The New Croton Reservoir is a reservoir in Westchester County, New York, part of the New York City water supply system lying approximately 22 mi north of New York City. It is the collecting point for water from all reservoirs in the Croton Watershed. The reservoir is the start and source of water for the New Croton Aqueduct, which carries water to the Jerome Park Reservoir in the Bronx for distribution to New York City.

==History==
In 1842 the Croton River, a tributary of the Hudson River, was impounded by the Old Croton Dam to create Croton Lake. This was New York City's first source of water beyond its city limits. Its waters traveled by aqueduct to the Croton Distributing Reservoir in midtown Manhattan.

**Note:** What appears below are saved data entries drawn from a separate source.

(** C29: [call_price] terminates with a price between the two assets whose
    amounts are positive and at most the maximum share supply, for every
    positive debt and collateral; and when the products fit, the price is
    exactly [debt * ratio / (collateral * 1000)]. *)
Theorem call_price_total (debt collateral : asset) (cr : Z) :
  0 < amount debt <= INT64_MAX -> 0 < amount collateral <= INT64_MAX ->
  0 < cr < 2 ^ 16 -> asset_id debt <> asset_id collateral ->
  exists p, call_price debt collateral cr = Ok p /\
    asset_id (base p) = asset_id collateral /\ asset_id (quote p) = asset_id debt /\
    0 < amount (base p) <= GRAPHENE_MAX_SHARE_SUPPLY /\
    0 < amount (quote p) <= GRAPHENE_MAX_SHARE_SUPPLY /\
    (amount debt * cr <= GRAPHENE_MAX_SHARE_SUPPLY ->
     amount collateral * GRAPHENE_COLLATERAL_RATIO_DENOM <= GRAPHENE_MAX_SHARE_SUPPLY ->
     amount (quote p) * (amount collateral * GRAPHENE_COLLATERAL_RATIO_DENOM) =
     amount (base p) * (amount debt * cr)).
Proof.
  intros Hd Hc Hr Hne. unfold GRAPHENE_COLLATERAL_RATIO_DENOM.
  destruct (rat_product (amount debt) (amount collateral) cr 1000)
    as (cp & Hcp & Hok & Hval & Hl1 & Hl2); try lia.
  destruct (halving_terminates call_price_step
              (halving_progress _ call_price_step_halves) cp Hok)
    as (cp' & Hw & Hok' & Hex).
  destruct (ratio_to_int64 cp' Hok' Hex) as ((B1 & B2) & C1 & C2).
  exists (Price (Asset cp'.2 (asset_id collateral)) (Asset cp'.1 (asset_id debt))).
  split; [|repeat split; simpl; try lia].
  - unfold call_price, GRAPHENE_COLLATERAL_RATIO_DENOM.
    apply bind_Ok in Hcp as (x & -> & Hcp). apply bind_Ok in Hcp as (y & Hy & Hcp).
    simpl. rewrite Hy. simpl. rewrite Hcp. simpl. rewrite Hw. simpl. rewrite C1, C2.
    unfold asset_div; simpl. by rewrite (proj2 (N.eqb_neq _ _) Hne).
  - intros Hm1 Hm2. rewrite while_not_exceeding in Hw
      by (unfold exceeds_max; apply orb_false_iff; rewrite !Z.ltb_ge; lia).
    injection Hw as <-. lia.
Qed.

Lemma max_short_squeeze_price_ok (f : price_feed) :
  pos_price (settlement_price f) ->
  asset_id (base (settlement_price f)) <> asset_id (quote (settlement_price f)) ->
  0 < maximum_short_squeeze_ratio f < 2 ^ 16 ->
  exists p, max_short_squeeze_price f = Ok p /\
    asset_id (base p) = asset_id (base (settlement_price f)) /\
    asset_id (quote p) = asset_id (quote (settlement_price f)) /\
    0 < amount (base p) <= GRAPHENE_MAX_SHARE_SUPPLY /\
    0 < amount (quote p) <= GRAPHENE_MAX_SHARE_SUPPLY.
Proof.
  intros [Hb Hq] Hne Hr.
  destruct (rat_product (amount (base (settlement_price f)))
              (amount (quote (settlement_price f))) 1000 (maximum_short_squeeze_ratio f))
    as (cp & Hcp & Hok & Hval & Hl1 & Hl2); try lia.
  destruct (halving_terminates squeeze_step
              (halving_progress _ squeeze_step_halves) cp Hok)
    as (cp' & Hw & Hok' & Hex).
  destruct (ratio_to_int64 cp' Hok' Hex) as ((B1 & B2) & C1 & C2).
  eexists. split; [|split; [|split; [|split]]].
  - unfold max_short_squeeze_price, GRAPHENE_COLLATERAL_RATIO_DENOM.
    apply bind_Ok in Hcp as (x & -> & Hcp). apply bind_Ok in Hcp as (y & Hy & Hcp).
    simpl. rewrite Hy. simpl. rewrite Hcp. simpl. rewrite Hw. simpl. rewrite C1, C2.
    unfold asset_div; simpl. by rewrite (proj2 (N.eqb_neq _ _) Hne).
  - done.
  - done.
  - simpl; lia.
  - simpl; lia.
Qed.

(** For a positive settlement price, [max_short_squeeze_price]
    terminates with a price between the same assets whose amounts are
    positive and at most the maximum share supply. *)
Theorem max_short_squeeze_price_total (f : price_feed) :
  pos_price (settlement_price f) ->
  asset_id (base (settlement_price f)) <> asset_id (quote (settlement_price f)) ->
  0 < maximum_short_squeeze_ratio f < 2 ^ 16 ->
  exists p, max_short_squeeze_price f = Ok p /\
    asset_id (base p) = asset_id (base (settlement_price f)) /\
    asset_id (quote p) = asset_id (quote (settlement_price f)) /\
    0 < amount (base p) <= GRAPHENE_MAX_SHARE_SUPPLY /\
    0 < amount (quote p) <= GRAPHENE_MAX_SHARE_SUPPLY.
Proof. apply max_short_squeeze_price_ok. Qed.
(* ===== verification/ForkDb.v ===== *)
(** * The fork database

    Models [libraries/chain/fork_database.cpp]: the tree of recent blocks from
    which the node chooses its chain.

    Items are shared objects: the indexes and [_head] hold [shared_ptr]s to
    them and an item holds a [weak_ptr] to its predecessor, which locks as
    long as an index or [_head] still holds the predecessor.  The model has a
    heap of items and stores addresses; [lock] decides liveness.  Callers that
    hold a [shared_ptr] of their own across calls are not modelled. *)

From S2P Require Import Prelude Block.

Abbreviation addr := N (only parsing).

(** [struct fork_item] *)
Record fork_item (B : Type) := Fork_item {
  prev : option addr;
  num : Z;
  invalid : bool;
  id : block_id_type;
  data : B;
}.
Arguments Fork_item {B} _ _ _ _ _.
Arguments prev {B} _.
Arguments num {B} _.
Arguments invalid {B} _.
Arguments id {B} _.
Arguments data {B} _.

(** [class fork_database], with the heap of the items it has allocated. *)
Record fork_database (B : Type) := Fork_database {
  heap : gmap addr (fork_item B);
  next_addr : addr;
  _max_size : Z;
  _unlinked_index : gmap block_id_type addr;
  _index : gmap block_id_type addr;
  _head : option addr;
}.
Arguments Fork_database {B} _ _ _ _ _ _.
Arguments heap {B} _.
Arguments next_addr {B} _.
Arguments _max_size {B} _.
Arguments _unlinked_index {B} _.
Arguments _index {B} _.
Arguments _head {B} _.

#[export] Instance settable_fork_item B : Settable (fork_item B) :=
  fun i => Fork_item (prev i) (num i) (invalid i) (id i) (data i).
#[export] Instance settable_fork_database B : Settable (fork_database B) :=
  fun f => Fork_database (heap f) (next_addr f) (_max_size f) (_unlinked_index f)
             (_index f) (_head f).

Section Operations.
Context `{BL : BlockLib}.
Abbreviation block := (signed_block processed_transaction).
Abbreviation item := (fork_item block).
Abbreviation fdb := (fork_database block).
Implicit Types (b : block) (it : item) (f : fdb) (a : addr) (i : block_id_type).

Definition block_previous b : block_id_type := previous (header (signed_header b)).

Definition previous_id it : block_id_type := block_previous (data it).

(** [fork_item( signed_block )] *)
Definition make_item b : item :=
  Fork_item None (block_num (signed_header b)) false (block_id (signed_header b)) b.

Definition empty_fork_database : fdb := Fork_database ∅ 0 1024 ∅ ∅ None.

(** ** The heap *)

Definition deref f a : result item :=
  of_option (heap f !! a) (undefined_behaviour "null fork_item").

Definition holds (ix : gmap block_id_type addr) a : bool :=
  bool_decide (a ∈ (map_to_list ix).*2).

(** Some [shared_ptr] to the item exists. *)
Definition held f a : bool :=
  bool_decide (_head f = Some a) || holds (_index f) a || holds (_unlinked_index f) a.

(** [it->prev.lock()] *)
Definition lock f it : option addr :=
  p ← prev it; if held f p then Some p else None.

Definition locked_item f it : option item := p ← lock f it; heap f !! p.

Definition head_item f : option item := a ← _head f; heap f !! a.

(** [multi_index_container::insert] of an item: rejected, without an error,
    when the block id is present. *)
Definition insert_item (ix : gmap block_id_type addr) i a : gmap block_id_type addr :=
  match ix !! i with Some _ => ix | None => <[i := a]> ix end.

Definition num_satisfies f (p : Z -> bool) a : bool :=
  match heap f !! a with Some it => p (num it) | None => false end.

(** [while( num_idx.begin()->num < n ) num_idx.erase( num_idx.begin() )]:
    the items below [n] leave the index. *)
Definition erase_below f (n : Z) (ix : gmap block_id_type addr) : gmap block_id_type addr :=
  filter (fun e => num_satisfies f (fun m => n <=? m) e.2 = true) ix.

(** [num_idx.erase( n )] *)
Definition erase_num f (n : Z) (ix : gmap block_id_type addr) : gmap block_id_type addr :=
  filter (fun e => num_satisfies f (fun m => negb (m =? n)) e.2 = true) ix.

(** ** Operations *)

Definition reset f : fdb := f <| _head := None |> <| _index := ∅ |>.

Definition pop_block f : result fdb :=
  a ← of_option (_head f) (assert_exception "no blocks to pop");
  it ← deref f a;
  p ← of_option (lock f it) (assert_exception "poping block would leave head block null");
  Ok (f <| _head := Some p |>).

Construction on a New Croton Dam began in 1892. In 1900, the workers (primarily Italian immigrants, Irish immigrants and African-Americans) constructing the dam went on strike to protest unfair wages. The New York State National Guard was called in to protect replacement workers and violence ensued.

In 1906, the New Croton Dam was completed, expanding the existing impoundment into the New Croton Reservoir, then the largest in the Croton Watershed, and thus one of the largest in the New York City water supply system to that point. It has a 57 square mile (148 km^{2}) drainage basin, is approximately 9 mi long, and can hold 19 e9USgal of water at full capacity.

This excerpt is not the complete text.